The Australian Communications Consumer Action Network has continued to call for telcos to provide real-time data usage alerts, despite concessions by the media regulator on the issue.

The Australian Communications and Media Authority (ACMA) accepted a revised telco industry code on customer service and complaints handling this week, ending more than two years of negotiations and numerous threats of direct regulation if the industry did not change its ways.
But the regulator conceded this week that industry had only met "95 percent" of the recommendations it made as part of an inquiry into customer service.
In what ACMA chairman Chris Chapman called a "down payment" on one of the recommendations, the regulator agreed to concessions on unit pricing for calls, SMS messages and data withheld from some forms of advertising.
The concessions also meant telcos would be required to deliver usage alerts to subscribers within 48 hours of reaching prescribed limits rather than in real-time, as previously asserted.
Under the accepted code, telcos will be legally required to alert users when they reach 50 percent, 85 percent and 100 percent of their set data allowance on all mobile and fixed line broadband plans from September next year.
Users will also receive information about excess charges on reaching 100 percent of their data allowance.
Smaller telcos will have an extra year to implement the condition.
An ACMA spokeswoman said the concession was an acknowledgement of "dealing with a diverse industry from Telstra down to a garage-operated ISP".
"We needed to make some accommodations for the different sizes of industry on technical capabilities," she said.
"We consider 48 hours is appropriate for the current environment but we expect that that timeframe will come down and it will be a matter of which providers will compete."
But ACCAN chief executive Teresa Corbin said telcos needed to work harder on providing real-time data as soon as possible,
"It's going to be a long time before consumers can see any improvement in that regard," she told iTnews. "48 hours is still too big a delay to prevent them from running up high bills that are unexpected.
"We'd like it to be real-time; we believe it's possible for it to be real-time. Of course they do have to invest in some technological developments to make sure it does actually happen."
Corbin pointed to Optus reseller Amaysim as an example of small telco already providing near real-time alerts to its users on data.
The capability is believed to be built on the back of a similar capability offered by Optus, which has progressively rolled out the capability to its mobile, cable and ADSL users since September last year.
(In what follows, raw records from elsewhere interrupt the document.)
(* ===== verification/Runtime.v ===== *)
(** * Runs of the client runtime.

    The runtime prepares transitions from the installed state, an adapter
    persists them, and the runtime installs them afterwards; several prepared
    transitions may be outstanding and any of them may be dropped when its
    persistence fails.  [run_step] is that interleaving.  The theorems are the
    promises the runtime makes over whole runs. *)

From S2P Require Import Prelude Protocol Subscription ClientState SubscriptionState Validate IdMap Client SubscriptionClient Steps.

(** The installed state and the prepared, not yet installed transitions. *)
Record runtime (V : Type) := mkRuntime {
  installed : DurableClientState V;
  outstanding : list (PreparedTransition V);
}.
Arguments mkRuntime {V} _ _.
Arguments installed {V} _.
Arguments outstanding {V} _.

Section runtime.
Context {V : Type} `{!EqDecision V}.
Implicit Types self next s : DurableClientState V.
Implicit Types r : runtime V.

Inductive run_step : runtime V → runtime V → Prop :=
| run_prepare s ps ev p :
    prepare_event s ev = Ok p → run_step (mkRuntime s ps) (mkRuntime s (p :: ps))
| run_install s ps p s' :
    p ∈ ps → install s p = Ok s' → run_step (mkRuntime s ps) (mkRuntime s' ps)
| run_discard s ps ps' :
    ps' ⊆ ps → run_step (mkRuntime s ps) (mkRuntime s ps').

Definition run : relation (runtime V) := rtc run_step.

(** A runtime opened on a durable state. *)
Definition opened (s : DurableClientState V) (r : runtime V) : Prop :=
  open s = Ok (installed r) ∧ outstanding r = [].

(** ** Installation *)

Lemma install_Ok self (p : PreparedTransition V) s' :
  install self p = Ok s' ↔ base_revision p = st_revision self ∧ s' = prepared_state p.
Proof.
  unfold install. rewrite guard_Ok. split.
  - intros [?%dec_stable [= <-]]. done.
  - intros [-> ->]. split; [tauto|done].
Qed.

Lemma open_valid (s s' : DurableClientState V) : open s = Ok s' → s' = s ∧ ValidState s.
Proof.
  unfold open. intros H. apply result_bind_Ok in H as (? & Hv%validate_ValidState & [= <-]).
  done.
Qed.

(** Each outstanding transition was prepared from a state that is the installed
    one, or that an installation has since replaced at a later revision. *)
Definition run_inv r : Prop :=
  ValidState (installed r) ∧
  ∀ p, p ∈ outstanding r → ValidState (prepared_state p) ∧
    (base_revision p ≤ st_revision (installed r))%N ∧
    (base_revision p = st_revision (installed r) →
       ∃ ev, prepare_event (installed r) ev = Ok p).

Lemma prepare_event_facts self ev p :
  prepare_event self ev = Ok p →
  ValidState (prepared_state p) ∧ base_revision p = st_revision self ∧
  (prepared_state p = self ∨ st_revision (prepared_state p) = (st_revision self + 1)%N).
Proof.
  intros (next & _ & Has)%prepare_event_step.
  split; [by eapply prepared_state_valid|]. split; [by eapply prepared_base|].
  destruct (prepared_revision _ _ _ Has) as [[? _]|?]; auto.
Qed.

Lemma run_step_inv r r' : run_step r r' → run_inv r → run_inv r'.
Proof.
  intros [s ps ev p Hp|s ps p s' Hin Hi|s ps ps' Hsub] [Hv Hps]; simpl in *.
  - split; [done|]. simpl. intros q [->|Hq]%elem_of_cons; [|by apply Hps].
    destruct (prepare_event_facts _ _ _ Hp) as (? & -> & _). eauto.
  - apply install_Ok in Hi as [Hb ->].
    destruct (Hps p Hin) as (Hvp & _ & Hex). destruct (Hex Hb) as (ev & Hp).
    destruct (prepare_event_facts _ _ _ Hp) as (_ & _ & Hrev). split; [done|]. simpl.
    intros q Hq. destruct (Hps q Hq) as (Hvq & Hqs & Hqe). split; [done|].
    destruct Hrev as [Hsame|Hrev]; [by rewrite Hsame|]. split; [|intros Heq]; lia.
  - split; [done|]. simpl. intros q Hq. apply Hps. by apply Hsub.
Qed.

Lemma opened_inv s r : opened s r → run_inv r.
Proof.
  intros [Ho Hn]. apply open_valid in Ho as [Hs Hv]. split; [by rewrite Hs|].
  rewrite Hn. set_solver.
Qed.

Lemma run_preserves_inv r r' : run r r' → run_inv r → run_inv r'.
Proof. induction 1; eauto using run_step_inv. Qed.

(** ** The sequential specification *)

(** The abstract client: one event at a time, each applied atomically. *)
Definition atomic_step : relation (DurableClientState V) :=
  λ s s', ∃ ev p, prepare_event s ev = Ok p ∧ s' = prepared_state p.

Lemma run_step_atomic r r' :
  run_step r r' → run_inv r → rtc atomic_step (installed r) (installed r').
Proof.
  intros [s ps ev p Hp|s ps p s' Hin Hi|s ps ps' Hsub] [Hv Hps]; simpl in *; [done| |done].
  apply install_Ok in Hi as [Hb ->]. destruct (Hps p Hin) as (_ & _ & Hex).
  destruct (Hex Hb) as (ev & Hp). apply rtc_once. by exists ev, p.
Qed.

Lemma run_atomic r r' :
  run_inv r → run r r' → rtc atomic_step (installed r) (installed r').
Proof.
  intros Hinv Hrun. induction Hrun as [r|r r1 r' Hs Hrun IH]; [done|].
  etransitivity; [by apply run_step_atomic|]. eauto using run_step_inv.
Qed.

(** Lifting a relation between consecutive installed states to runs; it need only
    be reflexive on valid states. *)
Lemma run_lift_valid (R : relation (DurableClientState V)) `{!Transitive R} :
  (∀ s, ValidState s → R s s) →
  (∀ s ev next p, ValidState s → client_step s ev next → prepared_as s next p →
     R s (prepared_state p)) →
  ∀ r r', run_inv r → run r r' → R (installed r) (installed r').
Proof.
  intros Hrefl HR r r' Hinv Hrun. pose proof (run_atomic _ _ Hinv Hrun) as Hat.
  destruct Hinv as [Hv _]. revert Hv.
  induction Hat as [s|s s1 s' (ev & p & Hp & ->) _ IH]; intros Hv; [by apply Hrefl|].
  transitivity (prepared_state p); [|apply IH; by eapply prepare_event_facts].
  apply prepare_event_step in Hp as (next & ? & ?). eauto.
Qed.

Lemma run_lift (R : relation (DurableClientState V)) `{!PreOrder R} :
  (∀ s ev next p, ValidState s → client_step s ev next → prepared_as s next p →
     R s (prepared_state p)) →
  ∀ r r', run_inv r → run r r' → R (installed r) (installed r').
Proof. apply run_lift_valid; [apply _|]. by intros s _. Qed.
End runtime.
At the time, then director of government and corporate affairs Maha Krishnapillai said the capability required tying in disparate billing systems as well as information from other carriers.
"As soon as somebody hangs up a call or a data session, you've got to get the information back from the other carrier if it's been overseas, or from the other mobile company if it's been on a mobile plan, or whatever the case may be," he said.
"That's actually quite complex. You've got to get that information into your system, rate it in terms of what price is going to be on, and get that back into the customer's hands."
An Optus spokeswoman confirmed plans to provide the facility for its wholesale mobile customers, allowing them to potentially improve on the TCP code requirements by a significant margin.
Telstra also offers a data usage alert service for its mobile subscribers currently — including at the stipulated 85 percent and 100 percent markers — but a spokeswoman would not confirm at time of writing the delay on these alerts or plans to offer it to its MVNOs and ADSL access seekers.
Vodafone Australia is yet to offer a data alert service for its customers but allows customers to check data usage through a smartphone app "on a turnaround of less than four hours" according to a spokesman.
Vodafone's spokesman said it would work to implement the condition ahead of ACMA's September 2013 deadline.
"We will be working to help to ensure that our MVNO customers are able to meet their regulatory obligations, which includes the supply of the relevant billing information as we do today," he said.
"But it is also up to each individual MVNO to establish their own processes and systems to comply with the TCP Code."
Corbin said the delay in implementation of the data usage alert condition in the revised code would have been worth waiting for, if it stipulated near-real time conditions, as the "net benefit for consumers of real-time notifications would have been a vast improvement on it being up to two days' late".
"It is entirely possible to do this, it's just a question of who pays at the end of the day for the systems to be put in place," she said.